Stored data

(* ===== verification/QueueClaims.v ===== *)
(** * Claims on the cache-aware orders of the queue *)

From S2P Require Import Prelude HeapQ PyFloat Allocator Request ReqPool LLM42Info Demo World WorkerFacts Radix RadixTree RadixState RadixFacts RadixOps RadixHold RadixClaims Policy QueueOrder QueueFacts.

(** ** Longest prefix first *)

(** [x] may stand before [y]: requests that were put back come last, the
    others by the length of their cached prefix. *)
Definition lpm_before (D : gset string) (x y : nat * Req) : Prop :=
  rid y.2 ∉ D → (rid x.2 ∉ D) ∧ len (prefix_indices y.2) ≤ len (prefix_indices x.2).

Section Lpm.
Implicit Types (D : gset string) (x y : nat * Req).

Definition lpm_lt D x y : bool :=
  CachePolicy.key_lt (CachePolicy.longest_prefix_key D x.2) (CachePolicy.longest_prefix_key D y.2).

Lemma lpm_lt_spec D x y :
  lpm_lt D x y = true ↔ (rid x.2 ∉ D) ∧ (rid y.2 ∉ D → len (prefix_indices y.2) < len (prefix_indices x.2)).
Proof.
  unfold lpm_lt, CachePolicy.longest_prefix_key. destruct (bool_decide (rid x.2 ∉ D)) eqn:Ex, (bool_decide (rid y.2 ∉ D)) eqn:Ey;
    [apply bool_decide_eq_true in Ex|apply bool_decide_eq_true in Ex|apply bool_decide_eq_false in Ex..];
    [apply bool_decide_eq_true in Ey|apply bool_decide_eq_false in Ey|..]; cbn.
  - rewrite Z.ltb_lt. split; [intros; split; [done|lia]|intros [_ Hy]; specialize (Hy Ey); lia].
  - split; [by intros _; split|done].
  - split; [done|]. by intros [? _].
  - split; [done|]. by intros [? _].
Qed.

Lemma lpm_lt_false D x y :
  lpm_lt D x y = false ↔ (rid x.2 ∉ D → (rid y.2 ∉ D) ∧ len (prefix_indices x.2) ≤ len (prefix_indices y.2)).
Proof.
  rewrite <- not_true_iff_false, lpm_lt_spec. split.
  - intros Hn Hx. destruct (decide (rid y.2 ∈ D)) as [Hy|Hy]; [exfalso; apply Hn; by split|]. split; [done|].
    destruct (Z.le_gt_cases (len (prefix_indices x.2)) (len (prefix_indices y.2))) as [?|?]; [done|].
    exfalso. apply Hn. split; [done|lia].
  - intros Hx [Hx1 Hx2]. destruct (Hx Hx1) as [Hy Hl]. specialize (Hx2 Hy). lia.
Qed.

Lemma lpm_asym D x y : lpm_lt D x y = true → lpm_lt D y x = false.
Proof. rewrite lpm_lt_spec, lpm_lt_false. intros [H1 H2] H3. specialize (H2 H3). split; [done|lia]. Qed.

Lemma lpm_trans D x y z : lpm_lt D x y = false → lpm_lt D y z = false → lpm_lt D x z = false.
Proof. rewrite !lpm_lt_false. intros H1 H2 H3. destruct (H1 H3) as [H4 H5], (H2 H4) as [H6 H7]. split; [done|lia]. Qed.

(** Requests of equal rank *)
Definition ranked D (k : option Z) x : Prop := CachePolicy.longest_prefix_key D x.2 = k.
#[export] Instance ranked_dec D k x : Decision (ranked D k x).
Proof. unfold ranked. apply _. Defined.

Lemma ranked_lt D k x y : ranked D k x → ranked D k y → lpm_lt D x y = false.
Proof. unfold ranked, lpm_lt. intros -> ->. destruct k as [n|]; cbn; [apply Z.ltb_irrefl|done]. Qed.

Lemma sort_by_longest_prefix_ok D q :
  let q' := CachePolicy._sort_by_longest_prefix q D in
  q' ≡ₚ q ∧ StronglySorted (lpm_before D) q' ∧ ∀ k, filter (ranked D k) q' = filter (ranked D k) q.
Proof.
  intros q'. split; [apply sort_stable_perm|]. split.
  - pose proof (sort_stable_sorted (lpm_lt D) (lpm_asym D) (lpm_trans D) q) as Hs.
    change (StronglySorted (before (lpm_lt D)) q') in Hs. clearbody q'. induction Hs as [|x q1 _ IH Hx]; constructor; [done|].
    eapply Forall_impl; [exact Hx|]. intros y Hxy. exact (proj1 (lpm_lt_false D y x) Hxy).
  - intros k. apply (sort_stable_filter (lpm_lt D) (lpm_asym D) (lpm_trans D)). apply ranked_lt.
Qed.
End Lpm.

(** ** A queue of four requests

    Requests 0 and 1 have a page in the cache, requests 2 and 3 have none but
    share their prompt. *)

Module DemoQueue.

#[local] Existing Instance DemoRadix.runtime.

Definition queued_req (id : string) (prompt : list Z) : Req := Demo.req id None prompt [] 0.
Definition reqs : list Req :=
  [queued_req "q0" [9; 9; 9; 1]; queued_req "q1" [1; 2; 7; 8]; queued_req "q2" [9; 9; 9; 2]; queued_req "q3" [1; 2; 3; 4]].
Definition ids : list nat := [0%nat; 1%nat; 2%nat; 3%nat].

Definition world : World RadixCache := DemoRadix.the_world <| heap := list_to_map (zip ids reqs) |> <| cache := DemoRadix.shared |>.

Definition queue_tree : RadixCache :=
  match CachePolicy.create_simulated 0 0 with Ok c => c | Raise _ => DemoRadix.empty end.
Definition ranking : Ranking := mkRanking world queue_tree.

#[export] Program Instance dict_order : DictOrder := {| child_values x := (map_to_list (n_children x)).*2 |}.
Next Obligation. done. Qed.

Definition lpm : list nat * bool := Eval vm_compute in
  match (CachePolicy.calc_priority 2 2 LPM ids ranking).1 with Ok x => x | Raise _ => ([], false) end.
Definition dfs_weight : list nat * bool := Eval vm_compute in
  match (CachePolicy.calc_priority 2 2 DFS_WEIGHT ids ranking).1 with Ok x => x | Raise _ => ([], false) end.

Lemma queue_tree_ready : tree_ready queue_tree.
Proof.
  split; [|by split_and!; vm_compute]. intros n Hn.
  assert (Hd : dom (rc_nodes queue_tree) = {[0]}) by (apply (bool_decide_unpack _); by vm_compute).
  apply elem_of_dom in Hn. rewrite Hd in Hn. apply elem_of_singleton in Hn as ->. by vm_compute.
Qed.

Lemma ids_queued : queued world ids.
Proof.
  assert (Hc : ∀ id r, heap world !! id = Some r → (id, r) ∈ zip ids reqs).
  { intros id r Hr. apply elem_of_list_to_map; [|exact Hr]. apply (bool_decide_unpack _). by vm_compute. }
  split; [apply (bool_decide_unpack _); by vm_compute|]. split.
  - intros id Hid. repeat (apply elem_of_cons in Hid as [->|Hid]; [by eexists|]). by apply elem_of_nil in Hid.
  - intros i j r r' _ _ Hr Hr' E. apply Hc in Hr, Hr'.
    repeat (apply elem_of_cons in Hr as [[= -> ->]|Hr]; [|]); try by apply elem_of_nil in Hr.
    all: repeat (apply elem_of_cons in Hr' as [[= -> ->]|Hr']; [done|]); by apply elem_of_nil in Hr'.
Qed.

Example lpm_order : lpm = ([3; 1; 0; 2]%nat, true).
Proof. reflexivity. Qed.
Example dfs_order : dfs_weight = ([3; 1; 0; 2]%nat, true).
Proof. reflexivity. Qed.
End DemoQueue.

(** ** Claims *)

Module QueueClaims.

(** C27: Longest prefix first.  A queue of more than 128 requests stays as it
    is, first come first served, and nothing is matched.  Otherwise the new
    order has the same requests.  Every request was matched with the longest
    prefix of it that is cached; the requests stand in the order of the
    lengths of these prefixes, those put back come last, and requests of
    equal rank stay in the order they arrived.  A request is put back only
    for the sake of an earlier one that is not, in the same namespace and
    with the same first tokens. *)
Theorem longest_prefix_first `{Runtime} `{DictOrder} check threshold (w : World RadixCache) t P Hs q :
  0 < threshold → radix_ok (st (cache w)) P Hs → tree_ready t → queued w q →
  (128 < len q →
     CachePolicy.calc_priority check threshold LPM q (mkRanking w t) = (Ok (q, false), mkRanking w t)) ∧
  (len q ≤ 128 →
   ∃ qs D k', CachePolicy.calc_priority check threshold LPM q (mkRanking w t) = (Ok (qs.*1, true), k') ∧
    qs.*1 ≡ₚ q ∧ StronglySorted (lpm_before D) qs ∧
    (∃ P', radix_ok (st (cache (rk_world k'))) P' Hs ∧
       ∀ x, x ∈ qs → heap (rk_world k') !! x.1 = Some x.2 ∧
         ∃ r, heap w !! x.1 = Some r ∧ matched (rc_page_size (cache w)) P P' r x.2) ∧
    ∃ pre, pre ≡ₚ qs ∧ pre.*1 = q ∧ (∀ k, filter (ranked D k) qs = filter (ranked D k) pre) ∧
      put_back check threshold pre D).
Proof.
  intros Hthr HO Ht Hq. split; intros Hlen.
  { unfold CachePolicy.calc_priority, CachePolicy._determine_active_policy. by destruct (Z.ltb_spec 128 (len q)); [|lia]. }
  destruct (compute_prefix_matches_ok check threshold w t P Hs q Hthr HO Ht Hq) as (pre & K & D & k' & E & Ei & G).
  destruct (progress_zip _ _ _ _ _ _ _ _ _ G) as [F Hz].
  destruct (sort_by_longest_prefix_ok D pre) as (Hp & Hs' & Hst). set (qs := CachePolicy._sort_by_longest_prefix pre D) in *.
  exists qs, D, k'. split_and!.
  - unfold CachePolicy.calc_priority, CachePolicy._determine_active_policy.
    destruct (Z.ltb_spec 128 (len q)); [lia|]. rewrite (bind_ok _ _ _ _ _ E). rewrite Ei in F, Hz.
    rewrite (bind_ok _ _ k' pre.*2 k') by (unfold CachePolicy.in_world; rewrite (reqs_at_ok _ _ _ F); by destruct k').
    rewrite Hz. done.
  - by rewrite Hp, Ei.
  - done.
  - destruct (pg_cache _ _ _ _ _ _ _ _ _ G) as (P' & HO' & _ & _ & Hall). exists P'. split; [done|].
    intros x Hx. rewrite Hp in Hx. by apply Hall.
  - exists pre. split_and!; [by rewrite Hp|done|done|apply G].
Qed.

#[local] Existing Instance DemoRadix.runtime.
#[local] Existing Instance DemoQueue.dict_order.

Lemma longest_prefix_first_witness :
  ∃ (qs : list (nat * Req)) k', CachePolicy.calc_priority 2 2 LPM DemoQueue.ids DemoQueue.ranking = (Ok (qs.*1, true), k') ∧
    qs.*1 ≡ₚ DemoQueue.ids.
Proof.
  destruct DemoRadix.shared_ok as (P & HO & _).
  destruct (longest_prefix_first 2 2 DemoQueue.world DemoQueue.queue_tree P [] DemoQueue.ids) as [_ Hshort].
  - lia.
  - exact HO.
  - exact DemoQueue.queue_tree_ready.
  - exact DemoQueue.ids_queued.
  - destruct Hshort as (qs & D & k' & E & Hp & _); [by vm_compute|].
    exists qs, k'. split; [exact E|exact Hp].
Defined.

(** C28: Depth first by weight.  The new order is the depth-first order of the
    radix tree, in which the child with more waiting requests below it comes
    first and a node comes after its children; the requests of a node stay in
    the order they arrived, and no request is lost or doubled. *)
Theorem dfs_weight_is_depth_first `{Runtime} `{DictOrder} check threshold (w : World RadixCache) t P Hs q :
  0 < threshold → radix_ok (st (cache w)) P Hs → tree_ready t → queued w q →
  ∃ q' k' pre tr, CachePolicy.calc_priority check threshold DFS_WEIGHT q (mkRanking w t) = (Ok (q', true), k') ∧
    q' ≡ₚ q ∧ at_heap (rk_world k') q pre.*2 ∧ pre.*1 = q ∧
    represents (cache (rk_world k')) tr ∧ root_of tr = rc_root (cache (rk_world k')) ∧
    q' = dfs (waiting pre) (CachePolicy.group_by_node pre) tr.
Proof.
  intros Hthr HO Ht Hq.
  destruct (compute_prefix_matches_ok check threshold w t P Hs q Hthr HO Ht Hq) as (pre & K & D & k' & E & Ei & G).
  destruct (progress_zip _ _ _ _ _ _ _ _ _ G) as [F Hz].
  destruct (pg_cache _ _ _ _ _ _ _ _ _ G) as (P' & HO' & _ & _ & Hall).
  destruct (sort_by_dfs_weight_ok (cache (rk_world k')) P' Hs pre HO') as (tr & T & Es & Hp).
  { intros x Hx. destruct (Hall x Hx) as (_ & r & _ & m & ss & node & Ex & _ & Hn). exists node. rewrite Ex. by rsimpl. }
  exists (dfs (waiting pre) (CachePolicy.group_by_node pre) tr), k', pre, tr.
  rewrite Ei in F, Hz. split_and!; try done; [|by rewrite Hp, Ei|apply T|apply T].
  unfold CachePolicy.calc_priority, CachePolicy._determine_active_policy. rewrite (bind_ok _ _ _ _ _ E).
  rewrite (bind_ok _ _ k' pre.*2 k') by (unfold CachePolicy.in_world; rewrite (reqs_at_ok _ _ _ F); by destruct k').
  rewrite Hz. set (q' := dfs _ _ _) in *.
  rewrite (bind_ok _ _ k' q' k'); [done|]. unfold CachePolicy.in_world, Radix.on_cache. rewrite Es.
  by destruct k' as [[] ?].
Qed.

Lemma dfs_weight_is_depth_first_witness :
  ∃ q' k', CachePolicy.calc_priority 2 2 DFS_WEIGHT DemoQueue.ids DemoQueue.ranking = (Ok (q', true), k') ∧
    q' ≡ₚ DemoQueue.ids.
Proof.
  destruct DemoRadix.shared_ok as (P & HO & _).
  destruct (dfs_weight_is_depth_first 2 2 DemoQueue.world DemoQueue.queue_tree P [] DemoQueue.ids)
    as (q' & k' & pre & tr & E & Hp & _).
  - lia.
  - exact HO.
  - exact DemoQueue.queue_tree_ready.
  - exact DemoQueue.ids_queued.
  - exists q', k'. split; [exact E|exact Hp].
Defined.
End QueueClaims.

§ EXERCISE GOAL
Each line above from the one with "#[local] Existing Instance DemoQueue.dict_order." up to and including the one with "exists qs, k'. split; [exact E|exact Hp]." must be set down exactly, and no line outside that span may appear.

§ REPLY TO THE EXERCISE
#[local] Existing Instance DemoQueue.dict_order.

Lemma longest_prefix_first_witness :
  ∃ (qs : list (nat * Req)) k', CachePolicy.calc_priority 2 2 LPM DemoQueue.ids DemoQueue.ranking = (Ok (qs.*1, true), k') ∧
    qs.*1 ≡ₚ DemoQueue.ids.
Proof.
  destruct DemoRadix.shared_ok as (P & HO & _).
  destruct (longest_prefix_first 2 2 DemoQueue.world DemoQueue.queue_tree P [] DemoQueue.ids) as [_ Hshort].
  - lia.
  - exact HO.
  - exact DemoQueue.queue_tree_ready.
  - exact DemoQueue.ids_queued.
  - destruct Hshort as (qs & D & k' & E & Hp & _); [by vm_compute|].
    exists qs, k'. split; [exact E|exact Hp].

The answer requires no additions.